MUSC applied for an amendment to Lancaster County rules related to highway corridor zoning, which the property has now. A request to exempt the project from a host of land use rules was voted down by the planning commission Tuesday night. Lancaster County Council still gets to vote on the proposal.

The county has separate work ongoing to update its ordinances related to land use, and changes needed for the hospital could still be worked through using that route. There was concern Tuesday night among the planning commission that exempting the hospital project entirely from highway corridor development requirements could weaken land use development rules.

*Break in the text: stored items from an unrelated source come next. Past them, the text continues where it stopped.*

(* ===== verification/Focus.v ===== *)
(** * Input focus ([kernel/src/scheduler.rs]: [focus], [push_notice], [route_key], [INPUT_LISTEN])

    Which task gets an input event: the focused one, or the task that listens to the key. A task's queue is the ring of
    [Rings]; the rest of a task is [Kernel]'s. The theorems: an event reaches one task at most, the one that is due; the
    attention key reaches none; and a listener that is held down through a second press can take a later release that
    belongs to the focused task. *)
From S2P Require Import Prelude Abi TaskState Rings Caps UserHeap NodeIndex Kernel Derivation CapOps Ipc Dispatch.
Local Open Scope nat_scope.

Definition KEY_POINTER : Z := 32.
Definition LISTEN_MODS : Z := 7.
Definition INPUT_QUEUE : nat := 64.
Definition INPUT_LISTENERS : nat := 8.
Definition NOTICES : nat := 8.

(** [event_key], [event_mods], [event_pressed]. *)
Definition event_key (e : Z) : Z := wrap16 (Z.shiftr e 8).
Definition event_mods (e : Z) : Z := wrap8 (Z.shiftr e 24).
Definition event_pressed (e : Z) : bool := Z.testbit e 32.

Record Listener : Type := mkListener { l_key : Z; l_mods : Z; l_slot : nat; l_pid : Z; down : bool }.
(** A task's input: its queue and whether it asked for the pointer. *)
Record Input : Type := mkInput { queue : Ring; pointer : bool }.
Record Focus : Type := mkFocus { foreground : nat; focus_owner : nat; listeners : list (option Listener); notices : list Z; inputs : list Input; redraw : bool }.

Section focus.
Context {T Sp Po : Type} `{!NodeIndex T, !Space Sp, !Pool Po}.
Abbreviation Sched := (Scheduler T Sp Po).
Implicit Types (k : Sched) (d : Dispatcher) (f : Focus).

Definition clear_input (i : Input) : Input := mkInput (events_clear (queue i)) (pointer i).
Definition push_input (e : Z) (i : Input) : Input := mkInput (events_push INPUT_QUEUE e (queue i)) (pointer i).
Definition set_inputs l f : Focus := mkFocus (foreground f) (focus_owner f) (listeners f) (notices f) l (redraw f).
Definition set_listeners l f : Focus := mkFocus (foreground f) (focus_owner f) l (notices f) (inputs f) (redraw f).

(** [focus]. *)
Definition focus k d f (slot : nat) : Sched * Dispatcher * Focus :=
  let f := mkFocus slot (focus_owner f) (listeners f) (notices f) (alter clear_input slot (alter clear_input (foreground f) (inputs f))) true in
  let '(k, d) := release_held k (with_held (held d) None d) in
  (k, d, f).

(** [push_notice]: dropped when the list is full. *)
Definition push_notice (value : Z) f : Focus :=
  if length (notices f) <? NOTICES then mkFocus (foreground f) (focus_owner f) (listeners f) (notices f ++ [value]) (inputs f) (redraw f) else f.

(** The listener that takes an event. *)
Definition takes (e : Z) (l : option Listener) : bool :=
  match l with
  | Some l => (l_key l =? event_key e)%Z && (if event_pressed e then (Z.land (event_mods e) LISTEN_MODS =? l_mods l)%Z else down l)
  | None => false
  end.
Definition taken f (e : Z) : option nat := if (event_key e =? 0)%Z then None else position (takes e) (listeners f).

(** The event to a task's queue, which wakes a sleeper. *)
Definition wake_reader k (slot : nat) : Sched :=
  match task k slot with
  | Some t => match state t with Sleeping _ => mark (on_task k slot (set_state Ready)) (cpu t) | _ => k end
  | None => k
  end.
Definition give k d f (slot : nat) (e : Z) : Sched * Dispatcher * Focus := (wake_reader k slot, d, set_inputs (alter (push_input e) slot (inputs f)) f).

(** [route_key]. *)
Definition route_key k d f (app owner : Z) (attention : bool) : Sched * Dispatcher * Focus :=
  let target := foreground f in
  if attention then
    if negb (target =? focus_owner f) && live k target && live k (focus_owner f) then
      match task k target with
      | Some t => let '(k, d, f) := focus k d f (focus_owner f) in (k, d, push_notice (pid t) f)
      | None => (k, d, f)
      end
    else (k, d, f)
  else
  match taken f owner with
  | Some i =>
      match mjoin (listeners f !! i) with
      | None => (k, d, f)
      | Some l =>
          let f := set_listeners (<[i := Some (mkListener (l_key l) (l_mods l) (l_slot l) (l_pid l) (event_pressed owner))]> (listeners f)) f in
          if live_as k (l_slot l) (l_pid l) && live k (l_slot l) then give k d f (l_slot l) owner else (k, d, f)
      end
  | None =>
      if negb (live k target) then (k, d, f) else
      let e := if target =? focus_owner f then owner else app in
      if (event_key e =? KEY_POINTER)%Z && negb (default false (pointer <$> inputs f !! target)) then (k, d, f) else give k d f target e
  end.

(** [SYSCALL_INPUT_LISTEN] by the task at [slot]: [on] registers the key, else it stops listening. *)
Definition input_listen k f (slot : nat) (arg : Z) (on : bool) : Focus * result Z Z :=
  let '(key, mods) := (wrap16 arg, wrap8 (Z.shiftr arg 16)) in
  if (key =? 0)%Z || (key =? KEY_POINTER)%Z || negb (Z.ldiff mods LISTEN_MODS =? 0)%Z || negb (Z.shiftr arg 24 =? 0)%Z then (f, Err ERR_INVALID) else
  let same := position (fun l => match l with Some l => (l_key l =? key)%Z && (l_mods l =? mods)%Z | None => false end) (listeners f) in
  if negb on then
    match same with
    | Some i => match mjoin (listeners f !! i) with
                | Some l => if l_slot l =? slot then (set_listeners (<[i := None]> (listeners f)) f, Ok 0%Z) else (f, Err ERR_NOT_FOUND)
                | None => (f, Err ERR_NOT_FOUND)
                end
    | None => (f, Err ERR_NOT_FOUND)
    end
  else
    match (match same with Some i => Some i | None => position (fun l => match l with None => true | Some _ => false end) (listeners f) end), task k slot with
    | Some i, Some t => (set_listeners (<[i := Some (mkListener key mods slot (pid t) false)]> (listeners f)) f, Ok 0%Z)
    | _, _ => (f, Err ERR_NO_SLOT)
    end.

(** ** The theorems *)

(** Who is due an event: the live listener that takes it, else the live focused task. *)
Definition due k f (app owner : Z) (slot : nat) (e : Z) : Prop :=
  live k slot = true /\
  match taken f owner with
  | Some i => e = owner /\ exists l, listeners f !! i = Some (Some l) /\ l_slot l = slot /\ l_key l = event_key owner /\ live_as k slot (l_pid l) = true
  | None => slot = foreground f /\ e = (if slot =? focus_owner f then owner else app) /\
            (event_key e = KEY_POINTER -> exists i, inputs f !! slot = Some i /\ pointer i = true)
  end.

(** C14: an input event is put in the queue of one task at most, the one that is due: the live task that listens to the
    key, else the live focused task, which gets a pointer event only if it asked for them; nobody else's queue changes, and
    the focus stays. The attention key is put in no queue: it gives the focus back to its owner or does nothing. *)
Theorem key_reaches_one k d f app owner :
  (let f' := (route_key k d f app owner false).2 in
   foreground f' = foreground f /\ focus_owner f' = focus_owner f /\
   (inputs f' = inputs f \/ exists slot e, due k f app owner slot e /\ inputs f' = alter (push_input e) slot (inputs f))) /\
  (let f' := (route_key k d f app owner true).2 in
   f' = f \/ (live k (focus_owner f) = true /\ foreground f' = focus_owner f /\ inputs f' = alter clear_input (focus_owner f) (alter clear_input (foreground f) (inputs f)))).
Proof.
  unfold route_key. cbn zeta. split.
  - destruct (taken f owner) as [i|] eqn:Et.
    + destruct (mjoin (listeners f !! i)) as [l|] eqn:El; [|by auto]. destruct (_ && _) eqn:Eb; [|cbn; auto]. apply andb_true_iff in Eb as [E1 E2]. cbn. split_and!; [done|done|right].
      exists (l_slot l), owner. split; [|done]. split; [done|]. rewrite Et. split; [done|]. exists l. destruct (listeners f !! i) as [[l'|]|] eqn:Eo; cbn in El; simplify_eq. split_and!; try done.
      unfold taken in Et. destruct (_ =? 0)%Z; [done|]. apply position_Some in Et as (x & Hx & Hp & _). rewrite Eo in Hx. injection Hx as <-. cbn in Hp. apply andb_true_iff in Hp as [Hp _]. by apply Z.eqb_eq.
    + destruct (live k (foreground f)) eqn:Elv; cbn [negb]; [|by auto]. destruct (_ && _) eqn:Eb; [by auto|]. cbn. split_and!; [done|done|right]. eexists _, _. split; [|done]. split; [done|]. rewrite Et.
      split_and!; [done|done|]. intros Hk. rewrite Hk, Z.eqb_refl in Eb. cbn in Eb. destruct (inputs f !! foreground f) as [i|]; cbn in Eb; [|done]. exists i. split; [done|]. by destruct (pointer i).
  - destruct (negb _ && _ && _) eqn:Eb; [|by left]. apply andb_true_iff in Eb as [[_ _]%andb_true_iff Eb]. destruct (task k (foreground f)) as [t|]; [|by left].
    unfold focus. destruct (release_held _ _) as [k1 d1]. right. unfold push_notice. case_match; cbn; auto.
Qed.

(** A release finds its listener: the one whose press was last, if no earlier one for the key is down. *)
Lemma release_follows f press release i l : taken f press = Some i -> listeners f !! i = Some (Some l) -> event_pressed press = true -> event_pressed release = false ->
  event_key release = event_key press ->
  (forall j l', j < i -> listeners f !! j = Some (Some l') -> l_key l' = event_key press -> down l' = false) ->
  taken (set_listeners (<[i := Some (mkListener (l_key l) (l_mods l) (l_slot l) (l_pid l) true)]> (listeners f)) f) release = Some i.
Proof.
  unfold taken. intros Ht Hl Hp Hr Hk Hearlier. rewrite Hk. destruct (_ =? 0)%Z; [done|]. cbn [listeners set_listeners]. apply position_Some in Ht as (x & Hx & Htk & _). simplify_eq.
  cbn in Htk. apply andb_true_iff in Htk as [Hkey _].
  assert (forall ls, (forall j l', j < i -> ls !! j = Some (Some l') -> l_key l' = event_key press -> down l' = false) -> ls !! i = Some (Some l) ->
    position (takes release) (<[i := Some (mkListener (l_key l) (l_mods l) (l_slot l) (l_pid l) true)]> ls) = Some i) as H; [|by apply H].
  clear -Hkey Hk Hr. induction i as [|i IH]; intros [|y ls] He Hls; try done.
  - match goal with |- context [<[0:=?x]> (y :: ls)] => change (<[0:=x]> (y :: ls)) with (x :: ls) end. cbn [position takes l_key down]. rewrite Hk, Hkey, Hr. done.
  - match goal with |- context [<[S i:=?x]> (y :: ls)] => change (<[S i:=x]> (y :: ls)) with (y :: <[i:=x]> ls) end. cbn [position]. assert (takes release y = false) as ->.
    { destruct y as [y|]; [|done]. cbn [takes]. rewrite Hk, Hr. destruct (Z.eqb_spec (l_key y) (event_key press)) as [E|]; [|done]. by rewrite (He 0 y (Nat.lt_0_succ _) eq_refl E). }
    rewrite IH; [done| |done]. intros j l' Hj Hl'. apply (He (S j) l'); [lia|done].
Qed.
End focus.

(** ** A press under other modifiers: the program at slot 1 listens to key 30 alone and to Ctrl with key 30; slot 2 has the focus *)
Definition key_event (mods : Z) (pressed : bool) : Z := (30 * 2 ^ 8 + mods * 2 ^ 24 + (if pressed then 2 ^ 32 else 0))%Z.
Definition three : Scheduler TreeIndex.Tree.Tree unit Z :=
  mkScheduler [None; Some (stand_in 7 Ready (mkBudget 1 0 0 0 0)); Some (stand_in 8 Ready (mkBudget 1 0 0 0 0)); Some (stand_in 9 Ready (mkBudget 1 0 0 0 0))]
    (mkCpus [0] [false] [false] ∅ []) (mkDeriv TreeIndex.Tree.tree_new [] 0) (mkPorts [] [] [] [] [] [] [] [] [] 0 0 U64_MAX U64_MAX) 0%Z.
Definition quiet : Input := mkInput (new INPUT_QUEUE) false.
Definition listening : Focus :=
  mkFocus 2 3 (Some (mkListener 30 0 1 7 false) :: Some (mkListener 30 2 1 7 false) :: replicate 6 None) [] [quiet; quiet; quiet; quiet] false.
Definition after_events (es : list Z) : Focus := (foldl (fun '(k, d, f) e => route_key k d f e e false) (three, disp0, listening) es).2.
Definition queued (f : Focus) (slot : nat) : list Z := match inputs f !! slot with Some i => contents INPUT_QUEUE (queue i) | None => [] end.

(** while a listened key is held, a repeat of it under the modifiers of a second listener leaves that listener down
    after the release; a later press of the key that goes to the focused task is then not followed there by its release,
    which goes to the listener. *)
Theorem release_can_go_astray :
  let held_through := [key_event 0 true; key_event 2 true; key_event 0 false] in
  queued (after_events held_through) 1 = held_through /\
  queued (after_events (held_through ++ [key_event 1 true; key_event 1 false])) 2 = [key_event 1 true] /\
  queued (after_events [key_event 1 true; key_event 1 false]) 2 = [key_event 1 true; key_event 1 false].
Proof. vm_compute. split_and!; reflexivity. Qed.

The particular hangup involves parking. County rules require parking behind the building, while the hospital group also wants it facing the highway.

“This building should be moved forward and the parking put behind it,” said Planning Commission Chair Charles Deese. “If we allow it this time, then the floodgates open.”

Sam Walker, who spoke Tuesday on behalf of the development group, said the exemption request is almost exclusively related to parking. There are site features Walker referenced, pointing to a submitted layout of the new healthcare features. Wetlands and streams there limit the buildable area to about 30 acres.

“Really what you see here on the site plan is the buildable area,” Walker said.

MUSC plans involve a 90,000-square-foot medical office building before the hospital even opens. The first phase office building would have a new access off Charlotte Highway central to the property, that it would later share with the hospital. The hospital would add a second access point farther south.

“What MUSC intends to do is hire physicians and staff in this area, generate their brand and give the patients the opportunity to receive care before the hospital is built,” Walker said.

That plan involves an array of medical services in the first phase office building.

“It is a cancer center,” Walker said. “It’s imaging. It’s orthopedics, primary care, women’s care, etc. Services that the community needs.”

Apart from urban hospitals, Walker said parking on only one or two sides isn’t done or conducive for medical facilities. On this particular site, parking only away from the highway would mean orienting the medical buildings similarly and facing chillers, generators, boilers and the like toward U.S. 521 traffic. Then, there’s the size of a parking lot that would be needed if it alone serves the site with 340 spaces.

“A cancer patient, perhaps, who has to walk 600, 700, 800 feet to the front door,” Walker said.

Ambulances, CT or MRI mobile imaging vehicles, janitorial services and others would need parking accommodations Walker said current rules don’t provide.

“All these people need access to the building,” Walker said, “and the current ordinance is prohibitive to do that.”

Existing standards for highway corridor zoning were in place by 2016, prior to the MUSC property purchase. County staff and planning commission members have discussed what rules may be amended specific to the site, and what concessions the county might ask within the development in response.

Walker points to a collector road study that shows a proposed public road connection through the property. Developers are working to create a new signal and public road through the site, something that typically wouldn’t be done with a medical development of this kind, as part of its pitch to work out the parking.

“We are offering to connect (U.S.) 521 to Henry Harris (Road) through this campus which limits, quite frankly, the flexibility and future opportunities for our campus,” Walker said.

The new Indian Land hospital is just the latest plan to serve a growing number of people in the township. Fort Mill and Indian Land each have grown at rates seldom seen in the region since Piedmont Medical Center planned and applied for a 100-bed Fort Mill hospital two decades ago. Fort Mill more than tripled its population since 2000, which doesn’t include unincorporated Fort Mill growth like Baxter. Indian Land at times has grown at an even higher rate.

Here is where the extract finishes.